Given the price point and the power consumption profile of the GT 430, it is evident that it is going to compete with the Radeon HD 5570. In the table below, we indicate the maximum score possible for each test, and how much the GT 430 (with driver version 260.77) and the Radeon HD 5570 (with Catalyst 10.9) were able to get.
|GT 430 vs. HD 5570 : HQV 2.0 Benchmark|
|Test Class||Chapter||Tests||Max. Score||GT 430||HD 5570|
|Video Conversion||Video Resolution||Dial||5||4||5|
|Dial with Static Pattern||5||5||5|
|Film Resolution||Stadium 2:2||5||0||5|
|Overlay On Film||Horizontal Text Scroll||5||5||5|
|Vertical Text Scroll||5||5||5|
|Cadence Response Time||Transition to 3:2 Lock||5||5||5|
|Transition to 2:2 Lock||5||0||5|
|Multi-Cadence||2:2:2:4 24 FPS DVCam Video||5||0||5|
|2:3:3:2 24 FPS DVCam Video||5||0||5|
|3:2:3:2:2 24 FPS Vari-Speed||5||0||5|
|5:5 12 FPS Animation||5||0||5|
|6:4 12 FPS Animation||5||0||5|
|8:7 8 FPS Animation||5||0||5|
|Color Upsampling Errors||Interlace Chroma Problem (ICP)||5||5||5|
|Chroma Upsampling Error (CUE)||5||5||5|
|Noise and Artifact Reduction||Random Noise||SailBoat||5||5||5|
|Compression Artifacts||Scrolling Text||5||3||3|
|Upscaled Compression Artifacts||Text Pattern||5||3||3|
|Image Scaling and Enhancements||Scaling and Filtering||Luminance Frequency Bands||5||5||5|
|Chrominance Frequency Bands||5||5||5|
|Resolution Enhancement||Brook, Mountain, Flower, Hair, Wood||15||15||15|
|Video Conversion||Contrast Enhancement||Theme Park||5||5||5|
|Beach at Dusk||5||5||5|
|White and Black Cats||5||5||5|
|Skin Tone Correction||Skin Tones||10||7||7|
We find that the GT 430 scores the same as the GT 425M in the ASRock Vision 3D. It is also better than the Intel HD Graphics (which scored 133) with respect to this metric, but comes up short against the HD 5570.

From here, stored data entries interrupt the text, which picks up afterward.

(** C5: The database changes only on --apply, and then by the whole plan: no
    check failed, the realm was down or the operator said otherwise, the plan
    was built from this checkpoint and fits the live schema, and all its rows
    are kept together, in the order of the tables.  In every other case -- a
    dry run, a rehearsal, a failed check, an error anywhere, a statement or a
    commit that fails -- the database keeps what it had. *)
Theorem run_writes_whole_or_nothing args char su (c c' : conn) o :
  pending c = [] -> import_run repr_of clock args char su c = (o, c') ->
  pending c' = []
  /\ (kept_rows c' = kept_rows c
      \/ exists checks R p q l written,
           o = Applied p written /\ ar_apply args = true /\ ar_rehearse args = false
           /\ checks_of repr_of args char su = Ok checks /\ (forall ck, ck ∈ checks -> ck_status ck <> FAIL)
           /\ (realm_looks_live (su_characters_db su) (su_running su) = true -> ar_allow_online args = true)
           /\ su_resolvers su = Some R /\ build_plan (H2:=R) repr_of clock args char = Ok p
           /\ validate_rows p = Ok [] /\ renumber p = Ok q
           /\ plan_statements q WRITE_ORDER = Ok l /\ kept_rows c' = kept_rows c ++ l).
Proof.
  intros Hc. unfold import_run. destruct (ar_apply args && ar_rehearse args) eqn:Hboth; [intros [= <- <-]; auto|].
  destruct (checks_of repr_of args char su) as [checks|e] eqn:Echecks; cbn [mbind res_bind]; [|intros [= <- <-]; auto].
  destruct (try_plan _ _ args char _ checks) as [[[p|] checks1]|e] eqn:Etry; cbn [mbind res_bind];
    [| cbn; intros [= <- <-]; auto | intros [= <- <-]; auto].
  destruct (schema_fit (Some p) checks1) as [checks2|e] eqn:Efit; cbn [mbind res_bind]; [|intros [= <- <-]; auto].
  destruct (blocks_planning checks2); [intros [= <- <-]; auto|].
  unfold write_plan. destruct ((ar_apply args || ar_rehearse args) && negb _) eqn:Hblock; [intros [= <- <-]; auto|].
  destruct (ar_rehearse args) eqn:Hre.
  { destruct (apply_plan p true c) as [[w|e] c1] eqn:Ea; apply apply_plan_spec in Ea; try done;
      destruct Ea as [Hp Hk]; intros [= <- <-]; auto. }
  destruct (ar_apply args) eqn:Hap; cbn [negb]; [|intros [= <- <-]; auto].
  destruct (apply_plan p false c) as [[w|e] c1] eqn:Ea; apply apply_plan_spec in Ea; try done; intros [= <- <-];
    [|destruct Ea; auto].
  destruct Ea as (Hp & q & l & Hq & Hl & Hk). split; [done|]. right.
  apply negb_false_iff, bool_decide_eq_true in Hblock. pose proof (blocks_writing_none _ Hblock) as Hnone.
  apply schema_fit_spec in Efit as [Hv Hnone1]; [|done]. apply try_plan_spec in Etry as (-> & R & HR & Hb).
  exists checks, R, p, q, l, w. split_and!; try done. by eapply realm_check_live.
Qed.
End RunSpec.
(** C35: The mail carries what has no slot: messages are numbered from one,
    each holds at least one item and at most twelve, and every item sent is in
    one of them. *)
Theorem mail_messages synth equipment bags g wearer p p' g' :
  rows_of "mail" p = [] -> rows_of "mail_items" p = [] ->
  _plan_items repr_of clock synth equipment bags g wearer p = Ok (p', g') ->
  cells "mail" "id" p' = map (fun i => 1 + i) (seqZ_from (count "mail" p'))
  /\ (forall id, id ∈ cells "mail" "id" p' ->
        (1 <= length (filter (in_message id) (rows_of "mail_items" p')) <= 12)%nat)
  /\ (forall id, id ∈ cells "mail_items" "mail_id" p' -> id ∈ cells "mail" "id" p').
Proof.
  intros Hm0 Hi0 (parsed & t & s & A & U & L & p1 & p2 & p3 & p4 & guids & chunks & Hip)%plan_items_inv.
  pose proof (planned_before _ _ _ _ _ _ _ _ _ _ _ _ _ _ _ _ _ _ _ "mail" Hip) as Hb.
  pose proof (planned_before _ _ _ _ _ _ _ _ _ _ _ _ _ _ _ _ _ _ _ "mail_items" Hip) as Hbi.
  destruct Hip as [_ _ _ _ [_ _ _ _ Ho] _ [Hs _ Hm Hmi _ _]].
  rewrite Ho, Hb, Hm0 in Hm by other_table. rewrite Ho, Hbi, Hi0 in Hmi by other_table.
  assert (count "mail" p4 = 0) as Hc by (unfold count; rewrite Ho, Hb, Hm0 by other_table; done).
  rewrite Hc in Hm, Hmi. cbn [app] in Hm, Hmi. change (0 + 1) with 1 in *.
  assert (cells "mail" "id" p' = map fst (number 1 chunks)) as Hids.
  { unfold cells. rewrite Hm. by rewrite (omap_map_some _ _ fst). }
  split_and!.
  - rewrite Hids, number_ids. unfold count. rewrite Hm. unfold pylen. rewrite length_map, <- (length_map fst), number_ids, !length_map.
    f_equal. unfold seqZ_from at 3. unfold pylen. by rewrite length_map, length_seq, Nat2Z.id.
  - intros id. rewrite Hids, Hmi. by apply message_sizes.
  - intros id Hin. rewrite Hids. unfold cells in Hin. rewrite Hmi in Hin. clear -Hin. revert Hin.
    generalize 1 as k. induction chunks as [|ch chunks IH]; intros k Hin; [by apply elem_of_nil in Hin|].
    cbn [number map concat fst snd] in *. rewrite omap_app in Hin. apply elem_of_app in Hin as [Hin|Hin]; [|right; by apply IH].
    rewrite (omap_map_some _ _ (fun _ => k)) in Hin by done. apply list_elem_of_fmap in Hin as (_ & -> & _). by left.
Qed.
(** ** The look of the character *)

(** The first number of the text is the permanent enchantment. *)
Lemma blob_head f : exists rest, split_ws (enchantments_blob f) = str_of_Z (if_enchant f) :: rest.
Proof.
  unfold enchantments_blob. rewrite split_ws_join by (apply Forall_map, Forall_true, number_word).
  assert (enchant_slots f !! 0%nat = Some [if_enchant f; 0; 0]) as Hh.
  { assert (forall i v slots, put_enchant (S i) v slots !! 0%nat = slots !! 0%nat) as Hput.
    { intros i v slots. unfold put_enchant. destruct (v =? 0); [done|]. by rewrite list_lookup_alter_ne. }
    unfold enchant_slots. set (first := put_enchant PERM_ENCHANTMENT_SLOT _ _).
    assert (first !! 0%nat = Some [if_enchant f; 0; 0]) as Hfirst.
    { unfold first, put_enchant. destruct (Z.eqb_spec (if_enchant f) 0) as [->|]; done. }
    assert (forall l slots, slots !! 0%nat = Some [if_enchant f; 0; 0] ->
      foldl (fun slots og => put_enchant (SOCK_ENCHANTMENT_SLOT + fst og) (snd og) slots) slots l !! 0%nat
      = Some [if_enchant f; 0; 0]) as Hfold.
    { induction l as [|og l IH]; intros slots Hs; [done|]. cbn. apply IH. by rewrite Hput. }
    destruct (if_gems f !! 3%nat); [unfold PRISMATIC_ENCHANTMENT_SLOT; rewrite Hput|]; by apply Hfold. }
  destruct (enchant_slots f) as [|slot slots]; [discriminate|]. injection Hh as ->. cbn. eauto.
Qed.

A look at the above table reveals that there is not much to differentiate between the GT 430 and HD 5570 except for the bulk of the cadence detection tests. The all-important 3:2 pulldown is performed correctly. However, none of the other cadence detection tests passed. Getting those cadence detection features implemented in the drivers has the potential to increase the HQV score by 35 points, bringing it much closer to the 5570's score. Till then, it is hard for us to recommend the GT 430 with respect to picture quality for the average user.
Power users can always get past the cadence issues by setting up custom resolutions and refresh rates depending on the video being played back, but this not a solution for the average consumer. More concerning is the fact that many digital camcorders record at 30 fps, making it necessary to have proper cadence detection set up for 2:2 pulldown. nVidia says that this issue is being looked into, but not as a top priority feature to implement. Eventually, we should see scores similar to the 5570 a couple of driver releases down the line. For now, the Radeon HD 5570 is a clear winner from the picture quality standpoint.